■ **What the exercise asks**:
The expected output is each line in the data below that includes the string "NonReservedRange".

=== Data shown ===

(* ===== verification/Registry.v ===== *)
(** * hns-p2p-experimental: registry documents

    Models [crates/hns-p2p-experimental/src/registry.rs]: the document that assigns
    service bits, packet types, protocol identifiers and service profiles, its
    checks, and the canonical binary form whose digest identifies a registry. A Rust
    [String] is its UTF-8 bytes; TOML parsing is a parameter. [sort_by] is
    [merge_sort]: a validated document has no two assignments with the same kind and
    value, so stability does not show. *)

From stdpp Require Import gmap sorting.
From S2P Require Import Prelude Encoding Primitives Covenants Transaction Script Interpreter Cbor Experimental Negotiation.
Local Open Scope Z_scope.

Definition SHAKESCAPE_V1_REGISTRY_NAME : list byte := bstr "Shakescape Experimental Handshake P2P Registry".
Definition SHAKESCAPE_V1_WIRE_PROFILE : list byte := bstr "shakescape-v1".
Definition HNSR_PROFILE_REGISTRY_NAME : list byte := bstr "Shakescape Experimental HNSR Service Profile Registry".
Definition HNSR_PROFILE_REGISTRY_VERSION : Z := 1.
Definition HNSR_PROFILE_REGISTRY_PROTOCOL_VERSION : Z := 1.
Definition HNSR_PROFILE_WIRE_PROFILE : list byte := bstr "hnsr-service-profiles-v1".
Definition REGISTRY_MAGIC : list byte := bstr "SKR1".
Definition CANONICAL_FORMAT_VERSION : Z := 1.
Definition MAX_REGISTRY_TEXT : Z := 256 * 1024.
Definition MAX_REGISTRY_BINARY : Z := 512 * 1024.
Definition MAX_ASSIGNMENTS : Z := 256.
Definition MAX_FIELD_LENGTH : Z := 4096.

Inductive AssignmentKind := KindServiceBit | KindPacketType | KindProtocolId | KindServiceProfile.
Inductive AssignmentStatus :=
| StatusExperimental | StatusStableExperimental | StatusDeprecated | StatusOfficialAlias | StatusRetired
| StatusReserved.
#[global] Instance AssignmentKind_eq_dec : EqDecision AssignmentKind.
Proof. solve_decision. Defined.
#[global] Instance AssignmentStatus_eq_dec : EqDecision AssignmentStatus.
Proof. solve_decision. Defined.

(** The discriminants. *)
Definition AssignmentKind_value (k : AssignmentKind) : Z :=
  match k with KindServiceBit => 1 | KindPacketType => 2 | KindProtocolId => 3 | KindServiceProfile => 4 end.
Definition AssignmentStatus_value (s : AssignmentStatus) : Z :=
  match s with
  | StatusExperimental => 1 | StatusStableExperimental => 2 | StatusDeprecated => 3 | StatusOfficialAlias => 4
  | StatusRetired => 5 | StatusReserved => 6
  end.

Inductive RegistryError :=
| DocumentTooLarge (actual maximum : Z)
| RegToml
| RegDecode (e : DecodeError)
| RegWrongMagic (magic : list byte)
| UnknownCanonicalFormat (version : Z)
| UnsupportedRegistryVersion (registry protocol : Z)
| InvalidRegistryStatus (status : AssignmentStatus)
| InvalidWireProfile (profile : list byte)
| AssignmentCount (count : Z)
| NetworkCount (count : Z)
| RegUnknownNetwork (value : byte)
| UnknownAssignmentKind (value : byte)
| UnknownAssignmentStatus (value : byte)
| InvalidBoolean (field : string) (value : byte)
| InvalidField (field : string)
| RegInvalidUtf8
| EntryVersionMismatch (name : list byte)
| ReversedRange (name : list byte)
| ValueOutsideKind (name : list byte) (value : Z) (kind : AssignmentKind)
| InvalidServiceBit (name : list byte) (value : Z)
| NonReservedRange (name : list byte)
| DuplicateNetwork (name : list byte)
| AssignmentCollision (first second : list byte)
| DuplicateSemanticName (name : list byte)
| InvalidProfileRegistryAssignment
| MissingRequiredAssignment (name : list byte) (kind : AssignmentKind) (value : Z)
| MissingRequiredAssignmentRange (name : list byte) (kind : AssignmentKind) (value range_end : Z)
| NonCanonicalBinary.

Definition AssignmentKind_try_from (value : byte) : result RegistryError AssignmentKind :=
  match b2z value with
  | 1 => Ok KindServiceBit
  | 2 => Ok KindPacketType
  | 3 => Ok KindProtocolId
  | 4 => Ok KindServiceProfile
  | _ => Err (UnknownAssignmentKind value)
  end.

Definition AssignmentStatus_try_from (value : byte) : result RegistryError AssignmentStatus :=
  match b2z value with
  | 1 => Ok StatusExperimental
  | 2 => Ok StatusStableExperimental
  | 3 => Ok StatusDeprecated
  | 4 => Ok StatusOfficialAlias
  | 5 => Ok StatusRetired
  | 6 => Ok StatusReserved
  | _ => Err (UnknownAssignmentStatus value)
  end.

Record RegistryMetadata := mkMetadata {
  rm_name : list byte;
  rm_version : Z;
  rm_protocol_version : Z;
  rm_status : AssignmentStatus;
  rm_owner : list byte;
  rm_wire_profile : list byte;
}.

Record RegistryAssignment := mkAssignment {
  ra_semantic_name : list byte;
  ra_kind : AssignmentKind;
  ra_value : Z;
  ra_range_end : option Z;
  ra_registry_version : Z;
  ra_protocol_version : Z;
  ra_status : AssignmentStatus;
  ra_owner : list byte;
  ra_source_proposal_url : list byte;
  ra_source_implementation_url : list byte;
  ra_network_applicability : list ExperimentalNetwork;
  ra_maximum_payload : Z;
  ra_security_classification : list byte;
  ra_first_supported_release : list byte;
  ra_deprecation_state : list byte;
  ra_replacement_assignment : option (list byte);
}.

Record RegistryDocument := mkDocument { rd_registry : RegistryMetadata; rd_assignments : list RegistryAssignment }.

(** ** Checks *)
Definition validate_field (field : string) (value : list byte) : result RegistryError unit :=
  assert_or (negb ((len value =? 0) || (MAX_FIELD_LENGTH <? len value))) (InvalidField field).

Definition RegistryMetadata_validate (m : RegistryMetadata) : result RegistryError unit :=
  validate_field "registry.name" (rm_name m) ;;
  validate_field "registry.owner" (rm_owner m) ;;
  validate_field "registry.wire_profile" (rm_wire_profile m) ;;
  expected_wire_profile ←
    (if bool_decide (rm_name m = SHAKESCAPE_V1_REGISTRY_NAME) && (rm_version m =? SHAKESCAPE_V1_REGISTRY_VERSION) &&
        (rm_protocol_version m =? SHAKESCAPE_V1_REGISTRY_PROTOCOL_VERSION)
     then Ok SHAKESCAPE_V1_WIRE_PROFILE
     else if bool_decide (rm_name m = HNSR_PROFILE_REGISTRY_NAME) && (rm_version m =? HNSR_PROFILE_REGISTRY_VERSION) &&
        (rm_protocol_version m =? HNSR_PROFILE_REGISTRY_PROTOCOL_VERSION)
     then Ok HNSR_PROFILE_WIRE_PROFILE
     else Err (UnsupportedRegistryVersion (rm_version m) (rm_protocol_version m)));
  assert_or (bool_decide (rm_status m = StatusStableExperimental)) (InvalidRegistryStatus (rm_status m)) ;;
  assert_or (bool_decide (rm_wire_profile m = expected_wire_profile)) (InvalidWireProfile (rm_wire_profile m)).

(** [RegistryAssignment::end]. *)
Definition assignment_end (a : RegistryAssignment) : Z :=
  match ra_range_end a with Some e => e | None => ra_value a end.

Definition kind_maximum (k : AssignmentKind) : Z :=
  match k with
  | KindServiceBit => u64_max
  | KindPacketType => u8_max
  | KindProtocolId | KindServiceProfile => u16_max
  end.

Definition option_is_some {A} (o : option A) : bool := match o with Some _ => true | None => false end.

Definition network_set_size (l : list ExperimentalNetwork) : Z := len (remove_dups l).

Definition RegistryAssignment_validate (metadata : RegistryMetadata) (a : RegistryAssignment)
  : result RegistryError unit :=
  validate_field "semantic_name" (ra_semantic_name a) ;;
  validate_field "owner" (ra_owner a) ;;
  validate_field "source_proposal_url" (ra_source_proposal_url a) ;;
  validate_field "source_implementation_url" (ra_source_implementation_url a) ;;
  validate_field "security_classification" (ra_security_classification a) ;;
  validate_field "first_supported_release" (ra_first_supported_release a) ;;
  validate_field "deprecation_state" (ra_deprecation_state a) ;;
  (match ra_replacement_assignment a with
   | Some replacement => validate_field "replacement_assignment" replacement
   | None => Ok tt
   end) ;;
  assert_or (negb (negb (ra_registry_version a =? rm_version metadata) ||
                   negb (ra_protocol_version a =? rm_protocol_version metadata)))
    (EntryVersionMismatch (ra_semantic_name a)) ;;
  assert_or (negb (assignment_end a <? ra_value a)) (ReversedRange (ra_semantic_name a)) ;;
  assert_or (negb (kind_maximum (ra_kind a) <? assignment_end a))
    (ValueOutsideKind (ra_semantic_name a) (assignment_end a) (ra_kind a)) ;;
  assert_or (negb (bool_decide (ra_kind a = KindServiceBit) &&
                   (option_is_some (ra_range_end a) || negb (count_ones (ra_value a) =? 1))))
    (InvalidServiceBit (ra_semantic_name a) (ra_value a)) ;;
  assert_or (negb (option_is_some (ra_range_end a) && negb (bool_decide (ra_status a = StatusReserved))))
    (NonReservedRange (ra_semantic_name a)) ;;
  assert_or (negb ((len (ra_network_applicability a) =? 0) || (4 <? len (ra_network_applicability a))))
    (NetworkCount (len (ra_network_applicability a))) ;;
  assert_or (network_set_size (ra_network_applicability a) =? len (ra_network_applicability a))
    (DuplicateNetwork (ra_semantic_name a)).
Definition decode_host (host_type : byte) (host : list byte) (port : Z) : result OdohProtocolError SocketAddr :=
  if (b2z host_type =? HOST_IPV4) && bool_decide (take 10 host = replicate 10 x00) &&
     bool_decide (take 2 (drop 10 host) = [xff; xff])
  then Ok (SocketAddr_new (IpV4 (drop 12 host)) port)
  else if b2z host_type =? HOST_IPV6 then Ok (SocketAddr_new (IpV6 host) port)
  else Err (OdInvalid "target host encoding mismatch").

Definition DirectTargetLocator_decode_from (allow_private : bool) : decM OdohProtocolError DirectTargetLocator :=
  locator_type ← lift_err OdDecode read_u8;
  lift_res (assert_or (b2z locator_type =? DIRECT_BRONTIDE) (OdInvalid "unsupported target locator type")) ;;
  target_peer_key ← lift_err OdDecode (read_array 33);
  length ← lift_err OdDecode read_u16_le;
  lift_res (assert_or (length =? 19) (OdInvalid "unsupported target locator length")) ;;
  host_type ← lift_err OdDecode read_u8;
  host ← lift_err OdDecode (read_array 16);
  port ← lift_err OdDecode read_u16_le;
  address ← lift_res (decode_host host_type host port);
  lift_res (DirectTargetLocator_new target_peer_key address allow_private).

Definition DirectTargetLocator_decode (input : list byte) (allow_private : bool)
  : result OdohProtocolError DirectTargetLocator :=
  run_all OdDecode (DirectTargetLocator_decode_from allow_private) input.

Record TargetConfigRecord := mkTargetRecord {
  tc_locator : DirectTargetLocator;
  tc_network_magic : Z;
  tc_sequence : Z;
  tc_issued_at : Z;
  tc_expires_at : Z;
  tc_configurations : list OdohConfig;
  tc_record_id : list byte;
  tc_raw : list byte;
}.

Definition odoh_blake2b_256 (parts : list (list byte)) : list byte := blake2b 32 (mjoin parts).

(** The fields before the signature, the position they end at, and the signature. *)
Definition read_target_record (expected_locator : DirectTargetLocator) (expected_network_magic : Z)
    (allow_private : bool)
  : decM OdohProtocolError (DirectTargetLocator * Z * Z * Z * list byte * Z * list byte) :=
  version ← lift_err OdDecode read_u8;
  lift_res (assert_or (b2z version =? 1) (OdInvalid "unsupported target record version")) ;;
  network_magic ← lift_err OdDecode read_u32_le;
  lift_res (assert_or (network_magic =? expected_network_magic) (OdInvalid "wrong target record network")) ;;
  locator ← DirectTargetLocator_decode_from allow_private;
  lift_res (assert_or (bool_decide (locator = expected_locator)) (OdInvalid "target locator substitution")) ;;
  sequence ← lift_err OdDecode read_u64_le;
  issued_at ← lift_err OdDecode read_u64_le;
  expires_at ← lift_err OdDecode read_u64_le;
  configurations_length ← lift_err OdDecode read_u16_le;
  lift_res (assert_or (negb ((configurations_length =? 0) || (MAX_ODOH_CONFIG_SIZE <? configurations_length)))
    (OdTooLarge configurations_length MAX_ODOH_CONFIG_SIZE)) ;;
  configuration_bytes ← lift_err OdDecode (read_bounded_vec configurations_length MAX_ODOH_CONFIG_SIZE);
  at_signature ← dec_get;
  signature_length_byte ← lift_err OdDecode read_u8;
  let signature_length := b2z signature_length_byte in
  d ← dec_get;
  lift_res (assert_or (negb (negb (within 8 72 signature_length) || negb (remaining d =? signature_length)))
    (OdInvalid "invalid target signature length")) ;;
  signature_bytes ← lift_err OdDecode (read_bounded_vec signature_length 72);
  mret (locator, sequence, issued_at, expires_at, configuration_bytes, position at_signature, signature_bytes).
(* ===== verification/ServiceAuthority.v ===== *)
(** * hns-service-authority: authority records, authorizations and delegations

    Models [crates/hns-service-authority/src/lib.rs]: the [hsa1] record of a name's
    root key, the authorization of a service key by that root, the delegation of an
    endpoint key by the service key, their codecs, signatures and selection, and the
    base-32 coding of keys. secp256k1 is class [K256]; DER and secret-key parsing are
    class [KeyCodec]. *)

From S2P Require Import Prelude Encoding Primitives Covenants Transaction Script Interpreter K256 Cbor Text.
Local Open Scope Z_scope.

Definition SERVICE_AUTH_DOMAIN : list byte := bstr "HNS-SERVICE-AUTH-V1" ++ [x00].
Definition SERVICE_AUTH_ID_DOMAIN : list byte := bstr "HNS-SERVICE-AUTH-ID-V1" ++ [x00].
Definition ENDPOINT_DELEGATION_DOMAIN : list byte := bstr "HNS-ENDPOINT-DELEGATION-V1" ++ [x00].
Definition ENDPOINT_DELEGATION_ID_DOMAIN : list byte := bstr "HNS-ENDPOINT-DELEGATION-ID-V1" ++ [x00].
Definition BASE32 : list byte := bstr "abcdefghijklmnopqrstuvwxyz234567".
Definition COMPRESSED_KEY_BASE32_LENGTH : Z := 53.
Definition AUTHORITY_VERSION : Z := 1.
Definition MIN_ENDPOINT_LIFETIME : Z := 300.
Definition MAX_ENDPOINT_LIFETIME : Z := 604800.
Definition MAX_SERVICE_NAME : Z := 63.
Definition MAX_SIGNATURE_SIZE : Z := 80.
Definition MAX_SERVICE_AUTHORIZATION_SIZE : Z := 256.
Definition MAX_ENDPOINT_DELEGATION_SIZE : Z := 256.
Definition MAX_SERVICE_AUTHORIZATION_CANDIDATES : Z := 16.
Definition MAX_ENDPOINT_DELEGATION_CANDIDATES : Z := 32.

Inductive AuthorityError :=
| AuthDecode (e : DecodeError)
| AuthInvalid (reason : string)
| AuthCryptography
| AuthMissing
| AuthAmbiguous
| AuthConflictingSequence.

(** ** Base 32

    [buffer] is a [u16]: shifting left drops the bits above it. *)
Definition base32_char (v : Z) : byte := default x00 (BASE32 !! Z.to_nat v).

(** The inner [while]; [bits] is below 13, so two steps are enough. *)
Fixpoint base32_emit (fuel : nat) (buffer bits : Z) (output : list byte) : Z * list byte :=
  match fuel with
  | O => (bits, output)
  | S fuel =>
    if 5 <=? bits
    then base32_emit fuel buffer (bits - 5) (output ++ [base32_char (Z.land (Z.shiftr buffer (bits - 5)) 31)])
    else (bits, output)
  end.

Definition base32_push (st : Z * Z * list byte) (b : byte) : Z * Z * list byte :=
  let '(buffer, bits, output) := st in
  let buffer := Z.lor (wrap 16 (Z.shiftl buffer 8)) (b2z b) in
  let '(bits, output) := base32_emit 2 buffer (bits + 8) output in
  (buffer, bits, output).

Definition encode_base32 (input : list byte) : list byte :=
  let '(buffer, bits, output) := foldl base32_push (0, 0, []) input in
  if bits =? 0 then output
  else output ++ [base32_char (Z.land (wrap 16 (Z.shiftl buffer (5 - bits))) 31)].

===

■ **Completed exercise**:
| NonReservedRange (name : list byte)
    (NonReservedRange (ra_semantic_name a)) ;;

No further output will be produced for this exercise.